Christian Bégin, depuis des années, mange des culs de porc façon pornographique live à la télé en se lichant les doigts juste avant de s’enfiler du foie gras et se demande, outré : « Mais pourquoi les gens ne font rien contre les changements climatiques? » C’est parce qu’on regarde pis on écoute la bourgeoisie, dont tu fais partie, nous reproduire un monde lisse, blanc, confortable, où l’humain contrôle la nature, où le vin coule à flot, où la viande se dévore sans tracas, où les supermarchés sont sacrés, le tout filmé dans de magnifiques maisons et de superbes décors. C’est de la dissonance cognitive. Quelques petites envolées pseudo-écolos ne rivalisent pas contre ces mises en scène.
La très talentueuse Christine Beaulieu, créatrice de la pièce culte J’aime Hydro, a fait preuve d’audace en liant de façon harmonieuse la sensibilité théâtrale et une enquête technique et contestataire à propos de cette grosse corporation nationale qu’est Hydro-Québec. Comme toute bonne chose ayant du succès en ce monde, l’artiste fut récupérée. D’abord par Hydro-Québec et ensuite rachetée par l’industrie de l’automobile. Madame Beaulieu est maintenant recyclée comme faire-valoir pour la PDG d’Hydro-Québec Sophie Brochu. Peu importe que la riche femme d’affaire ait fait carrière dans l’industrie polluante du gaz, prône le capitalisme et ne démocratise pas Hydro-Québec, la comédienne nous dit que c’est « l’une des femmes les plus inspirantes à mes yeux au Québec. » L’artiste engagée est également porte-parole pour la propagande mensongère des autos électriques, vendues comme « propres ». « Non, la voiture électrique n’est pas écologique », répète reporterre.net. Qu’importe, l’éco-bourgeoisie trouve ça beau pis pratique un char électrique, bon!
« On peut raser la forêt avec des bulldozers à l’énergie solaire : le bilan carbone est bon, mais le geste demeure dramatique. »

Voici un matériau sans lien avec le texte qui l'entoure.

(** C10: the wrappers choose the key by the truthiness of [groupId]: an
    absent [groupId] and [groupId = 0] both give the key [global], and only
    a nonzero [groupId] gives [group:<groupId>] (which is never [global]).
    [getRateLimitRemaining], [resetRateLimit] and [generateManboVoice] (once
    an API URL is configured) act on the limiter under that key. *)
Theorem wrappers_key_by_truthiness
    (config : PluginConfig) (groupId : option Z) (now : Z) (m : Requests) :
  let limit := default (-1) (manboRateLimit config) in
  let key := match groupId with
             | None => "global"
             | Some g =>
                 if decide (g = 0) then "global" else "group:" +:+ pretty g
             end in
  (key = "global" <-> groupId = None \/ groupId = Some 0)
  /\ getRateLimitRemaining config groupId now m = getRemaining key limit now m
  /\ resetRateLimit groupId m = reset key m
  /\ (forall (trim : string -> string)
             (callManboApi : string -> string -> VoiceResult)
             (text url : string),
        manboApiUrl config = Some url -> trim url ≠ "" ->
        (generateManboVoice trim callManboApi config text groupId now m).2
        = (check key limit now m).2
        /\ ((check key limit now m).1 = false ->
            success (generateManboVoice trim callManboApi config text
                       groupId now m).1 = false)
        /\ ((check key limit now m).1 = true ->
            (generateManboVoice trim callManboApi config text
               groupId now m).1 = callManboApi (trim url) text)).
Proof.
  intros limit key.
  assert (Hkey : rateLimitKey groupId = key) by apply rateLimitKey_cases.
  split; [| split; [| split]].
  - unfold key. destruct groupId as [g|]; [| by intuition].
    case_decide; subst.
    + by intuition.
    + split; [discriminate |]. intros [|]; congruence.
  - unfold getRateLimitRemaining. by rewrite Hkey.
  - unfold resetRateLimit. by rewrite Hkey.
  - intros trim callManboApi text url Hurl Htrim.
    unfold generateManboVoice, mbind, Limiter_bind, mret, Limiter_ret.
    rewrite Hurl, Hkey. fold limit. cbn [fmap option_fmap option_map].
    destruct (trim url) as [|a u]; [done |].
    destruct (check key limit now m) as [[|] m']; simpl; done.
Qed.
(** * PyFactorGraph: measurement entities and the GOATS ingestion pipeline

    A shallow embedding of [py_factor_graph/measurements.py] and
    [py_factor_graph/parsing/parse_goats_data.py].

    Conventions of the embedding.
    - A Python call that may raise is a value of [outcome]; the exception
      classes that occur are the constructors of [exn].
    - A binary64 value is an [xfloat]: NaN, a signed infinity, or a finite
      value carried as the exact rational it denotes.  The arithmetic the
      code performs on floats, [1 / x] and [x ** 2], rounds its exact result
      to the nearest binary64, ties to even: it overflows, underflows to
      zero and raises as Python's does.
    - A numpy scalar is a [scalar]: a float64, or a complex128 with two
      float64 parts, so that [np.isreal] has something to reject.
    - Methods that mutate [self.pyfg] are state transformers on the factor
      graph which keep the graph reached when an exception is raised. *)

From Stdlib Require Import String Ascii Bool Arith ZArith QArith Qround Qabs Qpower.
From Stdlib Require Import Lia Lqa List.
From Stdlib Require Import DecimalString ListDec.
From Stdlib Require DecimalNat DecimalFacts.
Import ListNotations.
Local Close Scope Q_scope.
Local Open Scope string_scope.

(* ------------------------------------------------------------------ *)
(** ** Exceptions and outcomes *)

Inductive exn : Type :=
| ValueError (msg : string)
| AssertionError (msg : string)
| KeyError (key : string)
| IndexError (msg : string)
| TypeError (msg : string)
| ZeroDivisionError (msg : string)
| OverflowError (msg : string)
(* the two failure kinds of the factor graph aggregate *)
| DuplicateIdentifier (name : string)
| ReferentialIntegrity (name : string).

Inductive outcome (A : Type) : Type :=
| Returned (a : A)
| Raised (e : exn).
Arguments Returned {A} a.
Arguments Raised {A} e.

Definition bind {A B : Type} (c : outcome A) (k : A -> outcome B) : outcome B :=
  match c with
  | Returned a => k a
  | Raised e => Raised e
  end.

Notation "x <- c ;; k" := (bind c (fun x => k))
  (at level 61, c at next level, right associativity).
Notation "' pat <- c ;; k" := (bind c (fun x => match x with pat => k end))
  (at level 61, pat pattern, c at next level, right associativity).

Definition raises {A : Type} (c : outcome A) : Prop := exists e, c = Raised e.
Definition returns {A : Type} (c : outcome A) : Prop := exists a, c = Returned a.

(** [[f(x) for x in xs]], stopping at the first exception. *)
Fixpoint mapM {A B : Type} (f : A -> outcome B) (xs : list A) : outcome (list B) :=
  match xs with
  | [] => Returned []
  | x :: xs' => y <- f x ;; ys <- mapM f xs' ;; Returned (y :: ys)
  end.

(* ------------------------------------------------------------------ *)
(** ** Python strings, sequences and dicts *)

(** [s.startswith(p)] *)
Definition startswith (s p : string) : bool := String.prefix p s.

(** [p in s] for strings *)
Fixpoint str_in (p s : string) : bool :=
  String.prefix p s ||
  match s with
  | EmptyString => false
  | String _ s' => str_in p s'
  end.

(** [str(n)] for a non-negative [int] *)
Definition str_of_nat (n : nat) : string := NilZero.string_of_uint (Nat.to_uint n).

(** [str(z)] for an [int] *)
Definition str_of_Z (z : Z) : string :=
  match z with
  | Zneg p => "-" ++ str_of_nat (Pos.to_nat p)
  | _ => str_of_nat (Z.to_nat z)
  end.

(** [xs[i]] for [i >= 0] *)
Definition getitem {A : Type} (xs : list A) (i : nat) : outcome A :=
  match nth_error xs i with
  | Some a => Returned a
  | None => Raised (IndexError "index out of range")
  end.

(** [xs[:k]] *)
Definition slice_to {A : Type} (k : Z) (xs : list A) : list A :=
  if (0 <=? k)%Z then firstn (Z.to_nat k) xs
  else firstn (Z.to_nat (Z.of_nat (length xs) + k)) xs.

(** [enumerate(xs)] *)
Definition enumerate {A : Type} (xs : list A) : list (nat * A) :=
  combine (seq 0 (length xs)) xs.

(** [d[k]] for a dict with string keys, given as its items *)
Fixpoint dict_get {V : Type} (d : list (string * V)) (k : string) : outcome V :=
  match d with
  | [] => Raised (KeyError k)
  | (k', v) :: d' => if String.eqb k' k then Returned v else dict_get d' k
  end.

(** [len(set(xs))] for a tuple of strings *)
Definition len_set (xs : list string) : nat := length (nodup string_dec xs).

(* ------------------------------------------------------------------ *)
(** ** Numbers *)

Inductive xfloat : Type :=
| NaN
| Inf (negative : bool)
| Fin (q : Q).

Inductive scalar : Type :=
| Real (x : xfloat)
| Cplx (re im : xfloat).

Definition fl (q : Q) : scalar := Real (Fin q).

Module XFloat.

Definition isnan (x : xfloat) : bool :=
  match x with NaN => true | _ => false end.

Definition isinf (x : xfloat) : bool :=
  match x with Inf _ => true | _ => false end.

Definition is_zero (x : xfloat) : bool :=
  match x with Fin q => Qeq_bool q 0 | _ => false end.

(** [a < b]; every comparison with NaN is false *)
Definition ltb (a b : xfloat) : bool :=
  match a, b with
  | NaN, _ | _, NaN => false
  | Inf true, Inf true => false
  | Inf true, _ => true
  | _, Inf true => false
  | Inf false, _ => false
  | _, Inf false => true
  | Fin p, Fin q => match (p ?= q)%Q with Lt => true | _ => false end
  end.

Aurélien Barrau, astrophysicien
La bourgeoisie est tellement habituée d’avoir un monde à son image et de voir ses symboles triompher, qu’il lui suffit de dire les mots environnement, éducation et amour pour se convaincre que c’est l’environnement absolu, l’éducation absolue, l’amour absolu, autrement dit : The Shit! Désolé, mais l’environnement, l’éducation et l’amour de François Legault, de Véronique Cloutier ou de Patrice Roy ne sont pas les miens. La vie réelle ne se joue pas sur le plateau de Tout le monde en parle où il suffit de dire « l’éducation, c’est important! » pour que le public robotisé applaudisse comme au mini-putt sans se demander : « Mais de quelle éducation parlez-vous? Sauver l’environnement, ça veut dire quoi? » Parce que Jean-Philippe Wauthier le dandy-bio va faire un saperlipopette de saut quand on va lui apprendre que de nous exposer à la télé son char électrique ultra luxueux, qu’il contrôle avec son iPhone, ne fait pas partie de la solution, mais du problème.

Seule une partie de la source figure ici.